For members of Blue Cross Blue Shield of Massachusetts, there was good news and bad news recently. The good news: It turns out that the Bay State’s largest health insurance company can provide quick, effective, and highly responsive service — often with same-day turnaround — to members who call with a request or complaint about their medical coverage. The bad news: That excellent customer service is available for just one week of the year.

As the Globe’s Robert Weisman reported late last month, Blue Cross Blue Shield of Massachusetts supplied its customer-service staff with special scripts and procedures to be followed from Oct. 15 to Oct. 19. For those five days only, customers calling for help with an insurance issue — calculating a co-pay, fixing a billing error, getting a claim adjusted — were treated to fast, consumer-friendly assistance by agents trained to get problems resolved speedily.

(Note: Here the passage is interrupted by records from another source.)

(* ===== verification/Managed.v ===== *)
(** * A platform and its router together (platform.go, handshake.go, router.go)

    The host of a managed deployment: a handshake server, and a platform that shares
    registry, health reports and endpoint table with its router.  Any interleaving of
    handshakes, platform operations, plugin activity and routed calls is a trace of
    labelled steps; what the router lets through is traced back to its issue. *)

From stdpp Require Import prelude gmap strings list fin_maps.
From Stdlib Require Import ZArith Ascii.
From S2P Require Import Prelude GoRuntime Identity Lifecycle Plugin Broker Handshake.
From S2P Require Registry Router Platform HostInvariant.

Module managed.
Import identity lifecycle plugin handshake.
Import Router.router Platform.platform.

Section deployment.
Context {Impl Handler Client : Type} `{GoRange}.
Abbreviation HandshakeServer := (HandshakeServer Impl Handler Client).

Record Deployment := mkDeployment { d_handshake : HandshakeServer; d_platform : Platform }.

(** The platform's router: its parts are those of the deployment. *)
Definition router_of (d : Deployment) : ServiceRouter Impl Handler Client :=
  mkServiceRouter d.(d_handshake) (registry d.(d_platform)) (lifecycleServer d.(d_platform)) (pluginEndpoints d.(d_platform)).

Definition with_platform (d : Deployment) (p : Platform) : Deployment := mkDeployment d.(d_handshake) p.

(** The credentials of a request, as the router reads them. *)
Definition caller_of (req : Request string) : string := Header_Get req.(rq_Header) "X-Plugin-Runtime-ID".
Definition token_of (req : Request string) : string := TrimPrefix (Header_Get req.(rq_Header) "Authorization") "Bearer ".

(** What a step lets anybody observe. *)
Inductive label :=
| Issued (rid tok : string) (at_ : Time)
| Forwarded (rid tok : string) (at_ : Time)
| Quiet.

Definition handshake_label (now : Time) (r : res HandshakeResponse) : label :=
  match r with
  | Ok resp => if bool_decide (resp.(hp_RuntimeId) = "") then Quiet else Issued resp.(hp_RuntimeId) resp.(hp_RuntimeToken) now
  | Err _ => Quiet
  end.

Definition call_label (now : Time) (req : Request string) (d : decision string) : label :=
  match d with Forward _ _ _ _ => Forwarded (caller_of req) (token_of req) now | Refuse _ => Quiet end.

(** An operation of the platform that panics has its step too, to the state it leaves. *)
Inductive step : Deployment → label → Deployment → Prop :=
| step_handshake rd1 rd2 now b req d hs r : Handshake rd1 rd2 now b d.(d_handshake) req = (hs, r) →
    step d (handshake_label now r) (mkDeployment hs d.(d_platform))
| step_add rpc rd1 rd2 t0 evs config d :
    step d Quiet (with_platform d (AddPlugin rpc rd1 rd2 t0 evs d.(d_platform) config).1)
| step_remove rpc grace rid d p out : RemovePlugin rpc grace d.(d_platform) rid = Some (p, out) →
    step d Quiet (with_platform d p)
| step_replace rpc rd1 rd2 t0 evs drain rid config d p out :
    ReplacePlugin rpc rd1 rd2 t0 evs drain d.(d_platform) rid config = Some (p, out) →
    step d Quiet (with_platform d p)
| step_activity act d : step d Quiet (with_platform d (act_on act d.(d_platform)))
| step_call now req d s dec : route now (router_of d) req = (s, dec) →
    step d (call_label now req dec) (mkDeployment s.(handshakeServer) d.(d_platform)).

(** Traces, the latest step last. *)
Inductive run (d0 : Deployment) : list label → Deployment → Prop :=
| run_nil : run d0 [] d0
| run_snoc ls d l d' : run d0 ls d → step d l d' → run d0 (ls ++ [l]) d'.

(** ** Where tokens come from *)

(** Every token on record was issued in the trace, a time-to-live before it expires. *)
Definition accounted (c : ServeConfig Impl Handler Client) (ls : list label) (hs : HandshakeServer) : Prop :=
  hs.(cfg) = c ∧ ∀ rid i, hs.(tokens) !! rid = Some i →
    Issued rid i.(ti_token) i.(ti_issuedAt) ∈ ls ∧ i.(ti_expiresAt) = (i.(ti_issuedAt) + token_ttl c)%Z.

Lemma accounted_more c ls ls' hs : accounted c ls hs → accounted c (ls ++ ls') hs.
Proof.
  intros [Hc Ht]. split; [done|]. intros rid i Hi. destruct (Ht rid i Hi) as [Hin He]. split; [|done].
  apply elem_of_app. by left.
Qed.

Lemma accounted_handshake c ls rd1 rd2 now b hs req hs' r : accounted c ls hs →
  Handshake rd1 rd2 now b hs req = (hs', r) → accounted c (ls ++ [handshake_label now r]) hs'.
Proof.
  intros Ha. destruct (Handshake_cases rd1 rd2 now b hs req) as [[_ ->]|(_ & code & e & _ & ->)].
  2:{ intros [= <- <-]. by apply accounted_more. }
  pose proof (issue_identity_cases rd1 rd2 now hs (hq_SelfId req)) as Hi.
  destruct (issue_identity _ _ _ _ _) as [h1 [[rid tok]|e]]; intros [= <- <-].
  2:{ destruct Hi as (-> & _). by apply accounted_more. }
  destruct Hi as [(_ & -> & -> & ->)|(_ & _ & Hrid & _ & ->)]; [by apply accounted_more|].
  assert (Hne : rid ≠ "") by by eapply runtime_id_nonempty.
  cbn [handshake_label hp_RuntimeId hp_RuntimeToken]. rewrite bool_decide_eq_false_2 by done.
  destruct Ha as [Hc Ht]. split; [done|]. cbn [tokens]. intros k i [[<- <-]|[Hk Hi]]%lookup_insert_Some.
  - cbn [ti_token ti_issuedAt ti_expiresAt]. rewrite Hc. split; [|done]. apply elem_of_app. right. by left.
  - destruct (Ht k i Hi) as [Hin He]. split; [|done]. apply elem_of_app. by left.
Qed.

(** Routing forgets expired tokens and makes none; it forwards for a token on record. *)
Lemma accounted_route c ls now d (req : Request string) s dec : accounted c ls d.(d_handshake) →
  route now (router_of d) req = (s, dec) → accounted c ls s.(handshakeServer).
Proof.
  intros Ha. assert (Hval : ∀ rid tok, accounted c ls (ValidateToken now d.(d_handshake) rid tok).1).
  { intros rid tok. unfold ValidateToken. destruct (tokens _ !! rid); [|done]. destruct (Time_After _ _); [|by destruct (negb _)].
    destruct Ha as [Hc Ht]. split; [done|]. cbn [fst tokens]. intros k i [_ Hk]%lookup_delete_Some. by apply Ht. }
  intros E. assert (Es : s = (route now (router_of d) req).1) by by rewrite E.
  destruct (HostInvariant.hostinv.route_tokens now req (router_of d)) as [Hr|(rid & tok & Hr)]; rewrite Es, Hr; [done|apply Hval].
Qed.

Lemma route_valid now d (req : Request string) s dec : route now (router_of d) req = (s, dec) → (∀ w, dec ≠ Refuse w) →
  ∃ i, d.(d_handshake).(tokens) !! caller_of req = Some i ∧ i.(ti_token) = token_of req ∧ (now ≤ i.(ti_expiresAt))%Z.
Proof.
  unfold route, caller_of, token_of. cbn [handshakeServer router_of]. intros E Hd.
  destruct (negb _); [injection E as _ <-; by destruct (Hd _ eq_refl)|].
  destruct (parse_path _) as [[[t pid] m]|]; [|injection E as _ <-; by destruct (Hd _ eq_refl)].
  destruct (bool_decide _); [injection E as _ <-; by destruct (Hd _ eq_refl)|].
  destruct (negb _); [injection E as _ <-; by destruct (Hd _ eq_refl)|].
  apply ValidateToken_true. destruct (ValidateToken _ _ _ _) as [hs valid]. destruct valid; [done|].
  injection E as _ <-. by destruct (Hd _ eq_refl).
Qed.

Lemma run_accounted d0 ls d : d0.(d_handshake).(tokens) = ∅ → run d0 ls d → accounted d0.(d_handshake).(cfg) ls d.(d_handshake).
Proof.
  intros H0 Hr. induction Hr as [|ls d l d' _ IH Hs]; [by split; [done|]; intros rid i; rewrite H0, lookup_empty|].
  destruct Hs as [rd1 rd2 now b req d hs r E| | | | |now req d s dec E]; try by apply accounted_more.
  - by eapply accounted_handshake.
  - by eapply accounted_more, accounted_route.
Qed.

(** A forwarded call shows a token on record. *)
Lemma forwarded_valid d rid tok now d' : step d (Forwarded rid tok now) d' →
  ∃ i, d.(d_handshake).(tokens) !! rid = Some i ∧ i.(ti_token) = tok ∧ (now ≤ i.(ti_expiresAt))%Z.
Proof.
  intros Hs. remember (Forwarded rid tok now) as l eqn:El.
  destruct Hs as [rd1 rd2 n b req d hs r E| | | | |n req d s dec E]; try discriminate El.
  - unfold handshake_label in El. destruct r as [resp|]; [|done]. by case_bool_decide.
  - destruct dec; [done|]. cbn in El. injection El as <- <- <-.
    by apply (route_valid n d req s (Forward callerID serviceType providerID targetURL)).
Qed.

(** C20: authenticity of routed calls.  Whatever anybody has done in whatever order
    (handshakes, adding, removing and replacing plugins, also half-way into a panic,
    registrations and reports, calls) on a deployment that started without tokens: a call is forwarded only
    under a runtime id and with a token that a handshake issued together, earlier in
    the trace and at most a time-to-live before.  So an identity that no handshake
    has issued, such as the one [AddPlugin] or [ReplacePlugin] hands to a plugin, is
    refused by the router of the same platform, whatever token is shown. *)
Theorem forwarded_was_issued d0 ls d (Hnew : d0.(d_handshake).(tokens) = ∅) (Hrun : run d0 ls d) :
  (∀ before rid tok now after, ls = before ++ Forwarded rid tok now :: after →
     ∃ t, Issued rid tok t ∈ before ∧ (now ≤ t + token_ttl d0.(d_handshake).(cfg))%Z) ∧
  (∀ now (req : Request string) s dec, (∀ tok t, Issued (caller_of req) tok t ∉ ls) → route now (router_of d) req = (s, dec) →
     ∃ w, dec = Refuse w).
Proof.
  split.
  - induction Hrun as [|ls d l d' Hrun IH Hs]; intros before rid tok now after E; [by destruct before|].
    destruct after as [|a after _] using rev_ind.
    + apply app_inj_tail in E as [-> ->]. destruct (forwarded_valid _ _ _ _ _ Hs) as (i & Hi & <- & Hle).
      destruct (run_accounted d0 before d Hnew Hrun) as [_ Ht]. destruct (Ht rid i Hi) as [Hin He].
      exists i.(ti_issuedAt). by rewrite <- He.
    + rewrite app_comm_cons, app_assoc in E. apply app_inj_tail in E as [-> ->]. by apply (IH before rid tok now after).
  - intros now req s dec Hno E. destruct dec as [w|c t pid url]; [by eexists|]. exfalso.
    destruct (route_valid now d req s (Forward c t pid url) E) as (i & Hi & _ & _); [done|].
    destruct (run_accounted d0 ls d Hnew Hrun) as [_ Ht]. destruct (Ht _ i Hi) as [Hin _]. by apply (Hno _ _ Hin).
Qed.

End deployment.

(** ** A handshake, a registration, and a call of the plugin to itself *)

Definition ex_start : Deployment (Impl := unit) (Handler := unit) (Client := unit) :=
  mkDeployment (NewHandshakeServer (mkServeConfig None None 0 "" "" None "" 0 None false false false 0 0 false false false false))
    (NewPlatform Registry.registry.NewServiceRegistry NewLifecycleServer ∅).

Definition ex_hello : HandshakeRequest := mkHandshakeRequest 1 1 DefaultMagicCookieKey DefaultMagicCookieValue [] "cache".
Definition ex_met := Handshake (rand_seq 1) (rand_seq 2) 100 None ex_start.(d_handshake) ex_hello.
Definition ex_rid : string := match ex_met.2 with Ok r => r.(hp_RuntimeId) | Err _ => "" end.
Definition ex_tok : string := match ex_met.2 with Ok r => r.(hp_RuntimeToken) | Err _ => "" end.

Definition ex_act : activity := λ s,
  ((Registry.registry.RegisterService (rand_seq 3) 101 (Some s.2) s.1
      (Registry.registry.mkRegisterServiceRequest {["X-Plugin-Runtime-Id" := [ex_rid]]} "cache" "1.0.0" "/cache/"
         {["base_url" := "http://cache:8084"]})).1, s.2).

(** The identity as shown by a caller. *)
Definition ex_call (rid tok : string) : Request string :=
  mkRequest "GET" ("/services/cache/" +:+ ex_rid +:+ "/Get") ""
    {["X-Plugin-Runtime-Id" := [rid]; "Authorization" := ["Bearer " +:+ tok]]} "".

Definition ex_ready : Deployment (Impl := unit) (Handler := unit) (Client := unit) :=
  let d := mkDeployment ex_met.1 ex_start.(d_platform) in with_platform d (act_on ex_act d.(d_platform)).

Definition ex_trace : list label := [Issued ex_rid ex_tok 100; Quiet; Forwarded ex_rid ex_tok 200].

Lemma ex_run : run ex_start ex_trace
  (mkDeployment (route 200 (router_of ex_ready) (ex_call ex_rid ex_tok)).1.(handshakeServer) ex_ready.(d_platform)).
Proof.
  apply (run_snoc _ [_; _] ex_ready).
  - apply (run_snoc _ [_] (mkDeployment ex_met.1 ex_start.(d_platform))); [|apply step_activity].
    apply (run_snoc _ [] ex_start); [apply run_nil|].
    change (Issued ex_rid ex_tok 100) with (handshake_label 100 ex_met.2).
    apply (step_handshake (rand_seq 1) (rand_seq 2) 100 None ex_hello ex_start). apply surjective_pairing.
  - assert (El : Forwarded ex_rid ex_tok 200 = call_label 200 (ex_call ex_rid ex_tok) (route 200 (router_of ex_ready) (ex_call ex_rid ex_tok)).2)
      by (vm_compute; reflexivity).
    rewrite El. apply step_call. apply surjective_pairing.
Qed.

(** The call is traced to the handshake; an identity from elsewhere is refused. *)
Lemma forwarded_was_issued_witness :
  (∃ t, Issued ex_rid ex_tok t ∈ [Issued ex_rid ex_tok 100; Quiet] ∧ (200 <= t + 86400000000000)%Z) ∧
  ∃ w, (route 200 (router_of (mkDeployment (route 200 (router_of ex_ready) (ex_call ex_rid ex_tok)).1.(handshakeServer) ex_ready.(d_platform)))
          (ex_call "cache-feed" ex_tok)).2 = Refuse w.
Proof.
  destruct (forwarded_was_issued ex_start ex_trace _ eq_refl ex_run) as [Ha Hr]. split.
  - exact (Ha [Issued ex_rid ex_tok 100; Quiet] ex_rid ex_tok 200%Z [] eq_refl).
  - eapply (Hr 200%Z (ex_call "cache-feed" ex_tok)); [|apply surjective_pairing].
    intros tok t Hin. unfold ex_trace in Hin. rewrite !elem_of_cons, elem_of_nil in Hin.
    by destruct Hin as [[=]|[[=]|[[=]|[]]]].
Defined.

End managed.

When Blue Cross members call for help, they are ordinarily advised that it can take 10 to 14 days for their request to be handled. But during the week of Oct. 15, customer-service agents were instructed to follow a script conveying a very different message. “I will work on this today for you as a priority. I will also have a team member call you back later today to let you know the action we have taken to finalize this claim for you.”


Why the dramatic but short-lived upgrade in service? Because Blue Cross knew that for those few days it would be under special scrutiny: An outside firm, hired to survey people who called the giant insurer’s member services lines, would be scoring Blue Cross on customer satisfaction and ranking it against other health plans. In an effort to boost its score by pleasing its members, Blue Cross temporarily changed its protocols for the better.

The company denied any attempt to skew the survey’s results. “We’re focused on customer service every day, not just this week,” its spokeswoman told the Globe. If so, it can easily demonstrate its commitment: Make the procedures that were in place during the week of Oct. 15 its new standard year-round.